"My Father's Broken Heart," Katy Butler's remarkable account of the last years of her beloved father's life, renders the dynamics of medicine run amok as well as anything I've read.
Jeffrey Butler, a retired Wesleyan University professor, was a healthy 79 year old, until he suffered a severe stoke in 2001. Sadly, his vigorous efforts at rehabilitation yielded little benefit. In 2002 he told Katy he believed his wife, her mother, would have been better off if he had died - "she'd have weeped the weep of a widow...and then she would have been alright."
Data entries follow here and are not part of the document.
(* ===== verification/Prelude.v ===== *)
(** * A verification development for uDepot

    uDepot (src/src) is a key-value store for fast storage devices.  It keeps an
    in-memory hash index of records that it appends to a log on the device; the
    space of the log is managed by SALSA (src/salsa), a library that hands out
    ranges of grains, tracks which are still valid and collects garbage.  This
    library models both in Rocq and proves what each part promises the others.

    ** The parts and the files

    - Shared: Prelude (machine integers, errno values, tactics, bags of slots),
      Util (util/debug.h: alignment and bit counting), StateM (the state monad of
      the SALSA files and its total weakest precondition).
    - Index.  HashEntry: the packed 64-bit entry (lsa/hash-entry.hh).
      HopscotchMap: a hopscotch table (lsa/udepot-map.hh, .cc) with its scans,
      insertion, update, removal, purge and displacement; HopscotchSpec,
      HopscotchInit, HopscotchRefine and HopscotchShift prove it against a bag of
      (fingerprint, size, address) triples; HopscotchLocks models the striped
      locks as a step relation over threads.  FpTable states as a type class what
      the directory needs of a table and proves that the hopscotch table has it.
      DirectoryMap, DirectoryGrow, DirectoryOps: the directory of tables
      (lsa/udepot-directory-map.hh, .cc), its dispatch by fingerprint bits and
      the whole of [grow] with its failure exits.  RwLock: the read-write lock
      that keeps operations out while [grow] replaces the directory (rwlock.hh,
      brlock.hh, rwlock-pagefault.hh, .cc, rwlock-pagefault-trt.cc, thread_id.cc),
      as steps of any number of readers and the writer.
    - Buffers.  Mbuff: the buffer chains of mbuff.hh and mbuff.cc; MbuffSpec and
      MbuffHead prove them against byte strings, MbuffChunks the pieces they are
      sent in.
    - Store.  StoreFormat: the record format and the device (lsa/store.hh,
      udepot-lsa.hh).  KvStore: [put], [get], [exists] and [del] on Mbuffs
      (udepot-lsa.cc) with their lookups, record I/O (io/helpers.hh), retry loops
      and accounting, and the cache of Mbuffs (mbuff-cache.hh).  KvIo, KvInv, KvGet, KvWrite, KvPut, KvDel: their behaviour
      operation by operation; KvRefine: any sequence of calls against a finite
      map from keys to values.  KvPage: Mbuffs with buffers of a page and
      records that fit one; KvBytes: the same operations on byte arrays.  KvGc: the garbage-collection callback of the
      store, and KvGcSafe what it keeps.  Metadata: the device's and the
      segments' metadata (lsa/metadata.hh, .cc).  Restart: shutting the directory
      down and restoring it (lsa/udepot-directory-map.cc); RestartSafe and
      RestartTheorems: what that keeps.  Recovery: rebuilding the index from the
      log after a crash (lsa/udepot-directory-map.cc, [try_restore_entry] of
      udepot-lsa.cc); RecoverySafe and RecoveryTheorems: what comes back.
      SpdkArray: the device as blocks striped over several SPDK devices
      (io/trt-spdk-array.cc, and the commands of trt_util/spdk.hh), stated on its own;
      the store's files take any device.
    - Space.  Throttle: write throttling (scm-throttler.c).  SalsaScm: segments,
      intrusive queues, taking and returning segments (sto-segment.h,
      cds-queue.h, scm-seg-alloc.c, scm-seg-queues.c).  SalsaGc: the bins and
      waiting queues of the collectors (gc-common.c, gc-nbin.c).  SalsaAlloc: the
      grain allocator and the controller (allocator.c, SalsaCtlr.cc, Scm.cc).
      SalsaInv: the invariant; SalsaMoves, SalsaInval, SalsaSafe: every operation
      keeps it; SalsaRun: the calls in any order, each as one step;
      SalsaInit: start-up (scm-seg-queues.c); SalsaTheorems: what users rely on;
      SalsaThreads: calls that overlap, cut where another thread can come between;
      StoreSpace: the allocator gives the store the grains it asks for.
    - Start-up.  CString: C strings and numbers in them.  DevProps: the ranges of a
      device (scm-dev-properties.h, .c); DevPropsSpec, DevTheorems: against the bytes
      of the device, and the unit tests of the source.  ScmConfig: arguments and
      devices to SALSA's parameters (parse-storage-args.c, scm_usr_helpers.c,
      [scm_cfg_set_scm_props]).  ScmStart: the capacity manager, its collector, the
      registration of a controller and its allocators (sto-capacity-mgr.c, Scm.cc,
      SalsaCtlr.cc, allocator.c).  StoreStart: [init_local] of udepot-lsa.cc up to the
      map; StoreStartSpec, StoreStartTheorems: what a start leaves.

    - Memcache server (net/mc-helpers.hh, .cc, net/connection.cc,
      net/memcache.cc).  McParse: the text protocol's parser.  McServer: the
      connection, the handlers of the requests over [put] and [get] of KvStore,
      and the loop of a connection's thread.  McParseSpec, McSpec, McGet: parsing
      what a client prints, storing and getting; McTheorems: whole requests.

    - Remote service.  RemoteWire: the headers on the wire (kv-wire.hh).  RemoteKv:
      the server's and the client's side of a request, and the server's thread
      (net/serve-kv-request.cc, net/socket.cc, the socket functions of mbuff.hh).
      RemoteRoute: the tables of connections and the choice of a node for a key
      (net.cc, net.hh, socket-peer-conf.hh, .cc, [get_client] in udepot-lsa.cc).
      RemoteMbuff: a received vector is appended data; RemoteSpec, RemoteSafe: both sides of a call, and the client
      against any peer; RemoteTheorems: whole calls.

    - Task runtime (src/trt).  TrtSync: asynchronous objects, futures, the waitset
      and a task's wait, as steps on shared memory interleaved with notifications
      (trt/async_obj.hh, future.hh, .cc, waitset.hh, .cc, coro_awaitables.hh,
      scheduler.cc).  TrtSafe: the invariant of all interleavings; TrtWake: no
      future is lost; TrtOne: the runs of one scheduler; TrtTheorems.

    ** How the code is represented

    Unsigned integers are [Z] with explicit [wrap]; [os_atomic32_t] counters are
    kept in the signed 32-bit range.  The build is the one without assertions:
    an [assert] the code relies on is a hypothesis or part of an invariant.
    [BUG_ON], a null dereference, an index outside its table and a wait that
    nobody ends are [None].  Mbuffs carry the bytes of their buffers; the device
    is a function from offsets to bytes.  An intrusive list is the list of the
    numbers of its members, and removing a segment removes it from whatever list
    it is on, as unlinking does.  Loops that retry take fuel: KvStore's lookup
    rounds need no more than the slots of a bucket plus one, the throttle loop one
    round per relocated grain plus one, an allocation one retry after a new
    segment; the theorems say that this fuel is enough and that the call returns.
    What the code takes from outside the repository or leaves to the platform
    (system calls, I/O backends, CityHash64, the answers of memory allocation,
    what other threads do while a lock is dropped) is an argument: [kv_env] for
    the store, [grow_env] for the directory, [mc_env] for the servers and the
    client (how many bytes each recv and send takes, the clock), the configuration records of
    SalsaScm, SalsaGc and SalsaAlloc, and the controller's relocation function.
    Threads that meet in atomic variables or locks (HopscotchLocks, RwLock,
    SalsaThreads, TrtSync) are step relations with sequentially consistent memory,
    each step one access or one stretch under a lock; in SalsaThreads a step also
    takes the work on a segment that no other thread can reach, and what the
    collector does with one segment is one step.  In SalsaRun a step is a whole call.

    ** What is shown

    - The store refines a finite map (KvRefine), and so does its interface on byte
      arrays (KvBytes), the tables refine bags and stay
      complete for lookups under every operation and under growth (the Hopscotch
      and Directory files), Mbuffs refine byte strings (MbuffSpec).
    - SALSA never hands out grains that somebody holds, never grants more than its
      capacity and stages one segment at a time, however the calls of users,
      allocator threads and collectors overlap (SalsaThreads); between whole calls
      it accounts for every segment and grain, and none of its calls gets stuck
      (SalsaTheorems); its collectors'
      bins are in range and ordered for all parameters; refused requests report
      the documented codes and change nothing.
    - A start of the store ends, and when it succeeds it leaves SALSA in a state that
      those theorems begin with, its segments in front of the metadata on the device
      (StoreStartTheorems); the ranges of a device are its bytes, the map to several
      devices a bijection, and printed ranges are parsed back (DevTheorems).
    - The lock stripes exclude overlapping operations and do not deadlock
      (HopscotchLocks); operations and growth exclude each other, no reader sleeps
      for ever, and nothing deadlocks as long as an operation leaves on the thread
      it came on (RwLock); throttling always ends (Throttle).
    - Garbage collection of a segment that no tombstone of the map points into keeps
      every key and value and, when it reports success, empties the segment
      (KvGcSafe); metadata survives any
      sequence of writes to it (Metadata); a clean shutdown and a restart keep the
      directory, its counters, the statistics and the records (RestartTheorems);
      recovery after a crash maps the last version written of every key as long as
      the collector moved none of them (RecoveryTheorems).
    - The memcache server stores what a storage request carries and answers a get
      with it, for records of at most a page and whatever the pieces the connection
      delivers (McTheorems).
    - A put or get through a socket, of a record of at most a page, is one on the map
      of the server; a client
      believes only answers to its own requests, whatever the peer does; which keys
      leave a node, and what the server refuses (RemoteTheorems).
    - An array of SPDK devices is one device for I/O of whole sectors on a single
      buffer, or reports an error that SPDK reported; a vectored write reaches only
      the block it starts in, and never ends when its last buffer is empty (SpdkArray).
    - No wake-up of a waiting task is lost and none is doubled in any interleaving
      with notifiers, and on one scheduler every wait on a waitset with a future in
      it ends with a future that is ready (TrtTheorems).
    - Where the code falls short, the theorem says how: [purge_hides],
      [gc_hole_strands], [partial_accepted], [recovery_old_value],
      [recovery_deleted_back], [recovery_empty_segment], [mc_get_lost],
      [mc_counter_rejected], [waitset_hazards],
      [thin_prov_reclaimed_twice], [salsa_3bin_skips_threshold],
      [relocation_failure_crashes], [dev_props_hazards], [search_misses],
      [node_routes], [server_refuses], [put_after_put_refused],
      [array_vector_write].

    ** Not modelled

    The set-up of sockets, the memcache client and its accepting of connections,
    the same services over the task runtime's sockets, the JNI and Python bindings,
    the I/O backends for one device (posix, AIO, SPDK, uring), the opening of an array and its mmap, and the task runtime's pollers are I/O
    or wrap code outside the repository; of the runtime the coroutines and run queues and the
    waitsets for one core (used by tests only) are left out.  The XNP_PATENT, greedy and circular-buffer
    collectors and the striping of I/O over the devices of a RAID are not modelled.
    The execution of read sections under a signal handler (rd_execute__) has no caller.  Benchmarks and tests are not part of the program. *)
From Stdlib Require Import ZArith Lia.
From stdpp Require Import base tactics list numbers.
But when he experienced a painful inguinal hernia, the cardiologist who was asked to clear him for surgery recommended a pacemaker for a slow heartbeat. Katy's father had rejected a similar proposal before the stroke, but now he was no longer able to decide for himself. After a brief discussion with the cardiologist, Katy's mother, concerned about his pain from the hernia, and unaware of alternatives, agreed. The cardiologist did not talk with their beloved primary care physician, who knew the couple well, would have counseled against the implant, and could have suggested a temporary external pacemaker for the surgery.
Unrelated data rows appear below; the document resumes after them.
(** The fingerprint of a slot used as a hash leads back to the slot's bucket. *)
Lemma home_ok_hb (p : nat) : home_ok m p -> hb64 m (entry_keyfp m p) = home m p.
Proof.
  intros Hok. unfold hb64. rewrite hash_to_hb_wrap, (home_ok_keyfp p Hok).
  destruct Hok as [Ho Hh]. destruct (wf_bits _ Hwf) as [Hb0 _].
  rewrite wrap_lor_shiftl; [lia|done|].
  unfold in_width, home. rewrite Z2Nat.id by lia. done.
Qed.

Lemma hb_of_entry_keyfp (p : nat) :
  live_slot m p = true -> hb64 m (entry_keyfp m p) = home m p.
Proof. intros Hl. by apply home_ok_hb, wf_home. Qed.

Lemma keyfp_of_entry_keyfp (p : nat) :
  live_slot m p = true -> hash_to_keyfp_ m (entry_keyfp m p) = entry_keyfp m p.
Proof.
  intros Hu. apply keyfp_match; [done|]. split; [by rewrite hb_of_entry_keyfp|].
  destruct (wf_home _ Hwf p Hu) as [Ho Hh]. destruct (wf_bits _ Hwf) as [Hb0 _].
  rewrite hash_to_keytag_wrap, (entry_keyfp_split p Hu).
  rewrite shiftr_lor_shiftl; [|done|].
  - symmetry. apply wrap_small. apply (wf_entry _ Hwf p).
  - unfold in_width, home. rewrite Z2Nat.id by lia. done.
Qed.

End Slicing.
Jeffrey Butler continued to decline with progressive dementia and blindness. Ultimately his wife, with the full support of their three children, asked to have the pacemaker turned off. There was no doubt that this is what Jeffrey would have wanted.
But the cardiologist who had urged the implant refused, on moral grounds. He later told Katy "it would have been like putting a pillow over your father's head." Even when Jeffrey contracted pneumonia being treated with comfort measures alone, but no antibiotics, the cardiologist's colleague refused to turn off the pacemaker, saying "he might die immediately," which would, of course, had been Jeffrey's wish, had he been able to express it.
The cardiologists, claiming the moral high ground, showed less understanding of patient autonomy and informed consent than my first year Harvard Medical School ethics class did.
I have the privilege of teaching a group of brilliant, committed primary care residents. From that perspective the tragedy of Jeffrey Butler's care is that the conveyor belt of medical technology took over his care without consulting with his own primary care physician. I have no doubt that the cardiologists believed themselves to be doing the right thing for Mr. Butler, even though they weren't. Medicare incentives, alas, richly rewarded the unwanted overtreatment, and the installed pacemaker kept Jeffrey Butler's body alive long after the person he had been was dead.
Last summer the duplicitous opponents of health reform attacked the idea of supporting conversations about patients' wishes for late life care as "death panels." But stories like the one Katy Butler tells about her father shows how the status quo leads to real torture.